Flood Forecasting

🌊 This repository implements the state-of-the-art models that power Google FloodHub.

This is not an officially supported Google product. This project is not eligible for the Google Open Source Software Vulnerability Rewards Program.

The repository provides open-source replication of Google’s global flood-forecasting models. By open-sourcing these models, we aim to foster transparency, enable in-house integration in production systems, and accelerate academic research.

This repository is a fork of NeuralHydrology, which has been heavily modified and extended to support forecast sequences using the specific model architectures that are used operationally in the Google FloodHub.

Models

This repository contains implementations of the core models used in Google's production forecasting systems.

Mean-Embedding-Forecast-LSTM

The Mean Embedding Forecast LSTM is a forecasting model that uses separate embedding networks for hindcast and forecast inputs. It aggregates these inputs using masked means before passing them into respective LSTMs for the hindcast and forecast periods.

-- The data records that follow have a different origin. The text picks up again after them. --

Lemma drawdown_series_nonempty (r : list (Z * Q)) :
  r <> [] -> s_values (calculate_drawdown_series (finite_series r)) <> [].
Proof.
  intros Hne E. apply (f_equal length) in E.
  rewrite drawdown_series_values, length_map, length_seq in E.
  destruct r; [done | discriminate].
Qed.

Lemma foldl_fmin_zeros n : foldl fmin fzero (replicate n fzero) = fzero.
Proof. induction n as [|n IH]; [done|]. exact IH. Qed.

Lemma dropna_values (s : Series) :
  dropna (s_values s) = s_values (filter (fun dx => notna dx.2 = true) s).
Proof.
  unfold dropna, s_values. induction s as [|[d x] s IH]; [done|].
  cbn [fmap list_fmap snd].
  destruct (decide (notna x = true)) as [E|E].
  - rewrite (filter_cons_True _ x), (filter_cons_True _ (d, x)) by done.
    cbn [fmap list_fmap snd]. f_equal. exact IH.
  - rewrite (filter_cons_False _ x), (filter_cons_False _ (d, x)) by done.
    exact IH.
Qed.

(** The entry [idxmin] points at is the one [min] returns. *)
Lemma foldl_first_least (r : list (Z * float)) : forall x,
  let best := foldl (fun best cur => if fleb best.2 cur.2 then best else cur) x r in
  best ∈ x :: r /\ best.2 = foldl fmin x.2 r.*2.
Proof.
  induction r as [|y r IH]; intros x; [split; [by left | done]|].
  cbn [foldl fmap list_fmap].
  destruct (IH (if fleb x.2 y.2 then x else y)) as [Hin Hval].
  split.
  - apply elem_of_cons in Hin as [-> | Hin].
    + destruct (fleb x.2 y.2); [by left | right; by left].
    + right. by right.
  - cbn zeta in Hval. rewrite Hval.
    assert ((if fleb x.2 y.2 then x else y).2 = fmin x.2 y.2) as ->
      by (unfold fmin; by destruct (fleb _ _)).
    done.
Qed.

Lemma idxmin_present (s : Series) :
  dropna (s_values s) <> [] ->
  exists d, idxmin s = Ok d /\ (d, pd_min (s_values s)) ∈ s.
Proof.
  intros Hne. unfold idxmin, pd_min. rewrite dropna_values in *.
  destruct (filter _ s) as [|x r] eqn:E; [done|].
  destruct (foldl_first_least r x) as [Hin Hval]. cbn zeta in Hin, Hval.
  eexists. split; [reflexivity|].
  unfold s_values. cbn [fmap list_fmap]. rewrite <- Hval.
  rewrite <- E in Hin. apply list_elem_of_filter in Hin as [_ Hin].
  by destruct (foldl _ x r).
Qed.

(** X1.  When no return is below -100% and the first is above it, every
    value of [calculate_drawdown_series] is a number between -1 and 0, and
    so is [max_drawdown] on a Series that is not empty. *)
Theorem drawdown_range (r : list (Z * Q)) :
  (forall d x, head r = Some (d, x) -> -1 < x) ->
  Forall (fun dq => -1 <= dq.2) r ->
  Forall (in_range (-1) 0) (s_values (calculate_drawdown_series (finite_series r))) /\
  (r <> [] -> in_range (-1) 0 (max_drawdown (finite_series r))).
Proof.
  intros Hhead Hall.
  pose proof (drawdown_values_range r Hhead Hall) as Hv.
  split; [done|]. intros Hne.
  change (max_drawdown (finite_series r))
    with (pd_min (s_values (calculate_drawdown_series (finite_series r)))).
  destruct (pd_min_spec (s_values (calculate_drawdown_series (finite_series r)))) as [Hin _].
  - eapply Forall_impl; [exact Hv|]. intros x. apply in_range_finite.
  - by apply drawdown_series_nonempty.
  - rewrite Forall_forall in Hv. by apply Hv.
Qed.

Lemma drawdown_range_witness :
  in_range (-1) 0 (max_drawdown (finite_series five_returns)).
Proof.
  apply (drawdown_range five_returns).
  - intros d x [= <- <-]. reflexivity.
  - repeat constructor; by vm_compute.
  - discriminate.
Defined.

(** X2.  A Series of returns that are all zero or more has no drawdown:
    every value of [calculate_drawdown_series] is exactly 0, and so is
    [max_drawdown] when the Series is not empty. *)
Theorem no_drawdown_without_loss (r : list (Z * Q)) :
  Forall (fun dq => 0 <= dq.2) r ->
  s_values (calculate_drawdown_series (finite_series r)) = replicate (length r) fzero /\
  (r <> [] -> max_drawdown (finite_series r) = fzero).
Proof.
  intros Hall. pose proof (no_drawdown_values r Hall) as Hv.
  split; [done|]. intros Hne.
  change (max_drawdown (finite_series r))
    with (pd_min (s_values (calculate_drawdown_series (finite_series r)))).
  rewrite Hv. destruct r as [|dq r]; [done|].
  unfold pd_min. rewrite dropna_replicate by done.
  cbn [length replicate]. apply foldl_fmin_zeros.
Qed.

Lemma no_drawdown_without_loss_witness :
  max_drawdown (finite_series rising_returns) = fzero.
Proof.
  apply (no_drawdown_without_loss rising_returns).
  - repeat constructor; by vm_compute.
  - discriminate.
Defined.

(** X3.  [drawdown_chart] on the drawdown series of [returns]: an empty
    series raises [ValueError]; when some drawdown is present the marker
    sits at a date of the series, on the curve, at the height
    [max_drawdown(returns) * 100], and no point of the curve lies below it. *)
Theorem drawdown_chart_marker (returns : Series) :
  let drawdown_series := calculate_drawdown_series returns in
  drawdown_chart [] = Raise ValueError /\
  (dropna (s_values drawdown_series) <> [] ->
   exists d,
     drawdown_chart drawdown_series
     = Ok (s_map (fun x => fmul x (of_Z 100)) drawdown_series,
           (d, fmul (max_drawdown returns) (of_Z 100))) /\
     (d, max_drawdown returns) ∈ drawdown_series /\
     (d, fmul (max_drawdown returns) (of_Z 100))
       ∈ s_map (fun x => fmul x (of_Z 100)) drawdown_series /\
     forall d' y, (d', y) ∈ drawdown_series -> notna y = true ->
       fle (max_drawdown returns) y).
Proof.
  intros dd. split; [done|]. intros Hne.
  change (max_drawdown returns) with (pd_min (s_values dd)).
  destruct (idxmin_present dd Hne) as (d & Hd & Hin).
  exists d. split; [|split; [done|split]].
  - unfold drawdown_chart. by rewrite Hd.
  - unfold s_map. apply list_elem_of_fmap.
    by exists (d, pd_min (s_values dd)).
  - intros d' y Hy Hp.
    destruct (pd_min_present (s_values dd) Hne) as [_ Hall].
    rewrite Forall_forall in Hall. apply Hall.
    apply list_elem_of_filter. split; [done|].
    unfold s_values. apply list_elem_of_fmap. by exists (d', y).
Qed.
Lemma ensureIndex_Done name idx w :
  result (ensureIndex name idx w) = Done tt ->
  ensured name (colls (world (ensureIndex name idx w))) idx.
Proof.
  rewrite ensureIndex_unfold.
  destruct (Server.createIndex _ _ _ (colls w)) as [e|db] eqn:E; simpl; [discriminate|].
  intros _. apply createIndex_inr in E as (Hk & ixs & -> & _ & Hin).
  split; [exact Hk|]. rewrite indexesOf_insert, decide_True by reflexivity. exact Hin.
Qed.

Lemma ensureIndex_stable name idx w :
  ensured name (colls w) idx ->
  ensureIndex name idx w = mkRun (Done tt) w (indexEvents name idx).
Proof.
  intros (Hk & Hin). rewrite ensureIndex_unfold, createIndex_noop by assumption.
  rewrite setColls_same. reflexivity.
Qed.

Lemma ensureIndex_Thrown name idx w e :
  result (ensureIndex name idx w) = Thrown e -> world (ensureIndex name idx w) = w.
Proof.
  rewrite ensureIndex_unfold.
  destruct (Server.createIndex _ _ _ (colls w)); simpl; [reflexivity | discriminate].
Qed.

(** The outcome of an entry depends on the database only. *)
Lemma ensureIndex_ext name idx w w' :
  colls w = colls w' ->
  result (ensureIndex name idx w') = result (ensureIndex name idx w)
  /\ colls (world (ensureIndex name idx w')) = colls (world (ensureIndex name idx w)).
Proof.
  intros H. rewrite !ensureIndex_unfold, H.
  destruct (Server.createIndex _ _ _ (colls w')); simpl; auto.
Qed.

(** *** The index loop *)

Lemma ensureIndexes_extends name l : preserves extends (forEach l (ensureIndex name)).
Proof.
  apply preserves_forEach; [apply _|]. intros idx _ w.
  rewrite ensureIndex_unfold.
  destruct (Server.createIndex _ _ _ (colls w)) eqn:E; simpl; [reflexivity|].
  eapply createIndex_extends, E.
Qed.

Lemma ensureIndexes_Done name l w :
  result (forEach l (ensureIndex name) w) = Done tt ->
  Forall (ensured name (colls (world (forEach l (ensureIndex name) w)))) l.
Proof.
  revert w. induction l as [|idx r IH]; intros w H; [constructor|].
  simpl in *. pose proof (bind_inv (ensureIndex name idx) (fun _ => forEach r (ensureIndex name)) w) as B.
  destruct (result (ensureIndex name idx w)) as [[]|e] eqn:E.
  - destruct B as (Hr & Hw & _). rewrite Hr in H. rewrite Hw. constructor.
    + eapply ensured_extends; [apply ensureIndexes_extends|]. apply ensureIndex_Done, E.
    + apply IH, H.
  - destruct B as (Hr & _). rewrite Hr in H. discriminate.
Qed.

Lemma ensureIndexes_stable name l w :
  Forall (ensured name (colls w)) l ->
  forEach l (ensureIndex name) w = mkRun (Done tt) w (flat_map (indexEvents name) l).
Proof.
  induction 1 as [|idx r Hx Hr IH]; [reflexivity|].
  simpl. unfold mbind, M_bind, bind. rewrite ensureIndex_stable by exact Hx. simpl.
  rewrite IH. reflexivity.
Qed.

(** The calls of the loop follow the list; a throw cuts them short. *)
Lemma ensureIndexes_trace name l w :
  match result (forEach l (ensureIndex name) w) with
  | Done _ => trace (forEach l (ensureIndex name) w) = flat_map (indexEvents name) l
  | Thrown _ => trace (forEach l (ensureIndex name) w) `prefix_of` flat_map (indexEvents name) l
  end.
Proof.
  revert w. induction l as [|idx r IH]; intros w; [reflexivity|].
  change (flat_map (indexEvents name) (idx :: r))
    with (indexEvents name idx ++ flat_map (indexEvents name) r).
  cbn [forEach].
  pose proof (bind_inv (ensureIndex name idx) (fun _ => forEach r (ensureIndex name)) w) as B.
  pose proof (ensureIndex_trace name idx w) as T.
  destruct (result (ensureIndex name idx w)) as [[]|e] eqn:E.
  - destruct B as (-> & _ & ->). rewrite T. specialize (IH (world (ensureIndex name idx w))).
    destruct (result (forEach r _ _)).
    + rewrite IH. reflexivity.
    + apply prefix_app, IH.
  - destruct B as (-> & _ & ->). rewrite T. apply prefix_app_r. reflexivity.
Qed.

(** Running the loop again on the database it left gives the same outcome
    and changes nothing: entries already ensured are passed over. *)
Lemma ensureIndexes_replay name l w w' :
  colls w' = colls (world (forEach l (ensureIndex name) w)) ->
  result (forEach l (ensureIndex name) w') = result (forEach l (ensureIndex name) w)
  /\ colls (world (forEach l (ensureIndex name) w')) = colls w'
  /\ trace (forEach l (ensureIndex name) w') = trace (forEach l (ensureIndex name) w).
Proof.
  revert w w'. induction l as [|idx r IH]; intros w w' H; [simpl; auto|].
  simpl in *.
  pose proof (bind_inv (ensureIndex name idx) (fun _ => forEach r (ensureIndex name)) w) as B.
  pose proof (bind_inv (ensureIndex name idx) (fun _ => forEach r (ensureIndex name)) w') as B'.
  destruct (result (ensureIndex name idx w)) as [[]|e] eqn:E.
  - destruct B as (Hr & Hw & Ht). rewrite Hw in H.
    assert (Hs : ensured name (colls w') idx).
    { rewrite H. eapply ensured_extends; [apply ensureIndexes_extends|].
      apply ensureIndex_Done, E. }
    rewrite (ensureIndex_stable _ _ _ Hs) in B'. simpl in B'.
    destruct B' as (Hr' & Hw' & Ht').
    destruct (IH (world (ensureIndex name idx w)) w' H) as (I1 & I2 & I3).
    rewrite Hr, Hr', Hw', Ht, Ht', I3, ensureIndex_trace. auto.
  - destruct B as (Hr & Hw & Ht). rewrite Hw, (ensureIndex_Thrown _ _ _ _ E) in H.
    destruct (ensureIndex_ext name idx w w' (eq_sym H)) as (X1 & X2).
    rewrite E in X1. rewrite X1 in B'. destruct B' as (Hr' & Hw' & Ht').
    rewrite Hr, Hr', Hw', Ht, Ht', !ensureIndex_trace.
    rewrite (ensureIndex_Thrown _ _ _ _ X1). auto.
Qed.


(** *** [ensureCollection] as a whole *)

(** The validator step is refused exactly as [refusal] says, and an
    accepted step leaves [withValidator]. *)
Lemma validatorCall_refusal name v db :
  validatorCall name v db
  = match refusal name (validator v) db with
    | Some e => inl e
    | None => inr (withValidator name v db)
    end.
Proof.
  unfold validatorCall, refusal, Server.reachable, withValidator, docsOf, Server.implicit,
    Server.collMod, Server.createCollection, Server.emptyCollection.
  destruct (db !! name) as [c|] eqn:Hc; cbn [negb].
  - destruct (negb (Server.wellFormed (validator v))); reflexivity.
  - destruct (negb (Server.validName name)); [reflexivity|].
    destruct (negb (Server.wellFormed (validator v))); reflexivity.
Qed.

Lemma ensureCollection_unfold name schema indexes w :
  ensureCollection name schema indexes w =
  match refusal name schema (colls w) with
  | Some e => mkRun (Thrown e) w (validatorEvents name schema (existsColl name (colls w)))
  | None =>
      let r := ensureIndexes name indexes
                 (setColls w (withValidator name (mkValidation schema Moderate Error) (colls w))) in
      mkRun (result r) (world r)
            (validatorEvents name schema (existsColl name (colls w)) ++ trace r)
  end.
Proof.
  pose proof (validatorCall_refusal name (mkValidation schema Moderate Error) (colls w)) as V.
  cbn [validator] in V.
  unfold ensureCollection, mbind, M_bind, bind, getCollectionInfos, existsColl,
    runCommand, createCollection, print, call.
  unfold validatorCall in V. cbn [result world trace].
  destruct (colls w !! name) as [c|] eqn:Hc; cbn [length Nat.eqb result world trace];
    rewrite V; destruct (refusal name schema (colls w)); reflexivity.
Qed.

Lemma refusal_present name schema (db : gmap string Collection) :
  existsColl name db = true ->
  refusal name schema db = if Server.wellFormed schema then None else Some FailedToParse.
Proof.
  unfold refusal, Server.reachable, existsColl.
  destruct (db !! name); [|discriminate]. intros _. cbn [negb].
  destruct (Server.wellFormed schema); reflexivity.
Qed.

Lemma validationOf_exists name v (db : gmap string Collection) :
  validationOf name db = Some v -> existsColl name db = true.
Proof. unfold validationOf, existsColl. destruct (db !! name); [reflexivity|discriminate]. Qed.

Status: Current production model (as of December 2025) for Google FloodHub.
Reference: Gauch, Martin, et al. "How to deal with missing input data." Hydrology and Earth System Sciences (2025).

Handoff-Forecast-LSTM

The State Handoff Forecast LSTM is a forecasting model that uses a state-handoff to transition from a hindcast sequence (LSTM) model to a forecast sequence (LSTM) model. The hindcast model runs from the past up to the present (the issue time of the forecast) and then passes the cell state and hidden state of the LSTM into a (nonlinear) handoff network, which is used to initialize a new LSTM that rolls out over the forecast period.

Status: Former production model for Google FloodHub.
Reference: Nearing, Grey, et al. "Global prediction of extreme floods in ungauged watersheds." Nature (2024).

Installation

We recommend using Conda to manage dependencies like PyTorch and CUDA.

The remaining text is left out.